Mr. Geeslin testified that the highest and best use of his land was for livestock farming; that it was worth *538$300 per acre before the taking and $200 per acre after the taking. He testified that his entire land had been damaged in the amount of $58,263 because of the taking. Mr. George Lyford testified as an expert for Mr. Geeslin. He testified that the 80 acre tract through which the right-of-way was taken was not damaged at all by the taking, but that the remainder was damaged in the amount of $39,425. Two experts testified for the Commission. Mr. Scott testified that the damage amounted to $2,750 and Mr.
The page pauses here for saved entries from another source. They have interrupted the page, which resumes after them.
(** * The scan screen of the finance manager: a model of [App.tsx]

    The screen asks for camera permission, scans one QR code per scan
    session, posts the decoded text to the backend and renders the invoice
    that comes back.  This file embeds the component's state, its handlers,
    the asynchronous [fetchNFCe] and the render function, and proves the
    properties of the screen's specification against them. *)

From Stdlib Require Import Bool Arith ZArith QArith Qabs Qround Lia Lqa List.
From Stdlib Require Import Ascii String DecimalString DecimalN.
Import ListNotations.

Local Close Scope Q_scope.
Local Open Scope string_scope.
Local Open Scope list_scope.

(** ** JavaScript values used by the component *)

Module Js.

(** A [number].  The arithmetic the component does on numbers
    ([toFixed]) is defined by ECMAScript on the exact mathematical value
    of the number, so a finite number is kept as that value; every
    finite double is a rational. *)
Inductive number : Type :=
| NaN
| Infinity (negative : bool)
| Finite (q : Q).

(** Text as the screen displays it: literal characters, or the decimal
    string ECMAScript's [Number::toString] gives a finite non-zero
    number (the shortest digits that read back as the same double, in
    plain or exponent notation by magnitude), which is kept symbolic. *)
Inductive Piece : Type :=
| Lit (s : string)
| Shortest (q : Q).

Definition Text : Type := list Piece.

(** [Number::toString(x, 10)]. *)
Definition Number_toString (x : number) : Text :=
  match x with
  | NaN => [Lit "NaN"]
  | Infinity false => [Lit "Infinity"]
  | Infinity true => [Lit "-Infinity"]
  | Finite q =>
      if Qeq_bool q 0%Q then [Lit "0"]
      else if Qle_bool 0%Q q then [Shortest q]
      else [Lit "-"; Shortest (- q)%Q]
  end.

(** JavaScript truthiness of a string: only the empty string is falsy. *)
Definition truthy (s : string) : bool :=
  match s with
  | EmptyString => false
  | String _ _ => true
  end.

(** Truthiness of a [string | null] value. *)
Definition truthy_or_null (s : option string) : bool :=
  match s with
  | None => false
  | Some t => truthy t
  end.

Definition not_null {A : Type} (o : option A) : bool :=
  match o with
  | None => false
  | Some _ => true
  end.

(** The decimal representation of a non-negative integer. *)
Definition decimal (n : Z) : string :=
  NilZero.string_of_uint (N.to_uint (Z.to_N n)).

Fixpoint zeros (n : nat) : string :=
  match n with
  | O => EmptyString
  | S k => String "0" (zeros k)
  end.

(** The first [n] code units of [s], and the others. *)
Fixpoint split_at (n : nat) (s : string) : string * string :=
  match n, s with
  | O, _ => (EmptyString, s)
  | S _, EmptyString => (EmptyString, EmptyString)
  | S k, String c r => let (a, b) := split_at k r in (String c a, b)
  end.

(** The digits [m] of [n] with a point [f] places from the right, for
    [f] other than 0: when [m] has [f] digits or fewer it is first padded
    on the left with zeros to [f + 1] digits. *)
Definition insert_point (f : nat) (m : string) : string :=
  match f with
  | O => m
  | S _ =>
      let k := String.length m in
      let m := if (k <=? f)%nat then (zeros (f + 1 - k) ++ m)%string else m in
      let k := String.length m in
      let (a, b) := split_at (k - f) m in
      (a ++ "." ++ b)%string
  end.

(** [Number.prototype.toFixed(fractionDigits)], for a [fractionDigits]
    in the range 0..100 that raises no [RangeError] (the component
    passes 2).  The steps are those of ECMAScript:
    a value that is not finite goes to [Number::toString]; the sign is
    split off; a magnitude of 10^21 or more goes to [Number::toString];
    otherwise [n] is the integer for which [n / 10^f - x] is closest to
    zero, the larger one on a tie, and its digits get a point [f] places
    from the right. *)
Definition toFixed (fractionDigits : nat) (x : number) : Text :=
  match x with
  | NaN | Infinity _ => Number_toString x
  | Finite q =>
      let neg := negb (Qle_bool 0%Q q) in
      let s := if neg then "-" else EmptyString in
      let ax := if neg then (- q)%Q else q in
      if Qle_bool (inject_Z (10 ^ 21)%Z) ax then
        Lit s :: Number_toString (Finite ax)
      else
        let f := fractionDigits in
        let n := Qfloor (ax * inject_Z (10 ^ Z.of_nat f)%Z + (1 # 2))%Q in
        [Lit (s ++ insert_point f (decimal n))%string]
  end.

(** A value as [JSON.parse] builds it, [null] apart: a boolean, a
    number, a string, an array or an object with its properties in the
    order of the text. *)
#[warnings="-register-all"]
Inductive Value : Type :=
| VBool (b : bool)
| VNumber (x : number)
| VString (s : string)
| VArray (items : list (option Value))
| VObject (fields : list (string * option Value)).

(** A JSON value; [None] is [null].  Reading a property that an object
    does not have gives [undefined], which every use the component makes
    of a value (a truthiness test, a React child, a method call) treats
    as it treats [null]: it is [None] as well. *)
Definition Json : Type := option Value.

(** Truthiness: [false], [0], [NaN], the empty string and [null] are
    falsy, every array and object is truthy. *)
Definition truthy_value (v : Value) : bool :=
  match v with
  | VBool b => b
  | VNumber NaN => false
  | VNumber (Infinity _) => true
  | VNumber (Finite q) => negb (Qeq_bool q 0%Q)
  | VString s => truthy s
  | VArray _ | VObject _ => true
  end.

Definition truthy_json (j : Json) : bool :=
  match j with
  | None => false
  | Some v => truthy_value v
  end.

(** [v.key] for a [v] other than [null], and a [key] that is no
    property of a prototype: the property of an object of that name (the
    last one when the text repeated the name), nothing for a value that
    is not an object. *)
Definition get (v : Value) (key : string) : Json :=
  match v with
  | VObject fields =>
      match find (fun kv => String.eqb (fst kv) key) (rev fields) with
      | Some (_, x) => x
      | None => None
      end
  | _ => None
  end.

(** The result of evaluating a piece of the render: the element built,
    or an exception ([TypeError] of a call on a value without the
    method, or React's error for an object given as a child). *)
Inductive Rendered (A : Type) : Type :=
| Built (a : A)
| Throws.
Arguments Built {A} a.
Arguments Throws {A}.

(** [{value}] as a child of a [<Text>]: [null], [undefined] and
    booleans render nothing, a string and a number their characters, an
    array its children in turn; an object is refused. *)
Fixpoint child_value (v : Value) : Rendered Text :=
  match v with
  | VBool _ => Built []
  | VNumber x => Built (Number_toString x)
  | VString s => Built [Lit s]
  | VArray items =>
      (fix children (l : list (option Value)) : Rendered Text :=
         match l with
         | [] => Built []
         | None :: rest => children rest
         | Some x :: rest =>
             match child_value x, children rest with
             | Built a, Built b => Built (a ++ b)
             | _, _ => Throws
             end
         end) items
  | VObject _ => Throws
  end.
Hayes testified that it amounted to $1,-750. All the testimony pertaining to damages was based on the difference in the value of the land before and after the taking. The jury returned a verdict for $45,000 and although the Commission filed a motion for a new trial, the court overruled the motion and entered judgment for the amount of the verdict. The Commission has appealed and relies on the following points for reversal :

1 The trial court erred in overruling appellant’s motion for change of venue.
The trial court erred in not striking the value testimony of owner, Ralph L. Geeslin.
The trial court erred in not striking the value testimony of expert witness George Lyford.
The Court erred in overruling the appellant’s motion for a new trial.
The verdict is not based on substantial evidence and is excessive.”

We disagree with the Commission on its first point, but we agree with it on all the others.

The Commission filed a verified motion for a change of venue but the motion was not supported by the additional affidavits required by law and it was de*539nied by tbe trial court. The Commission argues that the trial court abused its discretion in refusing to grant the motion and that Geeslin waived any deficiency in the lack of affidavits in support of the motion by failing to object at the trial. We do not agree with the Commission. It filed its motion under Ark. Stat. Ann. § 27-701 (Repl. 1962), the pertinent part of which is as follows:

“Any party to a civil action, trial by a jury, may obtain an order for a change of venue therein by motion upon a petition stating that he verily believes that he can not obtain a fair and impartial trial in said action in the county in which the same is pending, on account of the undue influence of his adversary, or of the undue prejudice against the petitioner or his cause of action or defense, in such county. The petition shall be signed by the party and verified as pleadings are required to be verified, and shall be supported by the affidavit of at least two [2] credible persons to the effect that the affiants believe the statements of the petition are true.”

The Commission calls attention to sixteen eminent domain cases from Conway County where jury awards totaled $470,550, when the highest damages testified to by the Commission’s expert witnesses totaled only $131,-550. The same argument was advanced in the case of Ark. State Highway Comm’n v. Duff, 246 Ark. 922, 440 S. W. 2d 563, and there we said: “Our statute requires not only that a motion or petition for change of venue be verified, but, in addition, that it be supported by the affidavit of at least two credible persons that they believe the statements of the petition are true.” We pursue the Commission’s first point no further, for if its argument was not answered in Duff, supra, it was completely answered, adversely to the Commission’s contentions, in Ark. State Highway Comm’n v. Leavell, 246 Ark. 1049, 441 S. W. 2d 99.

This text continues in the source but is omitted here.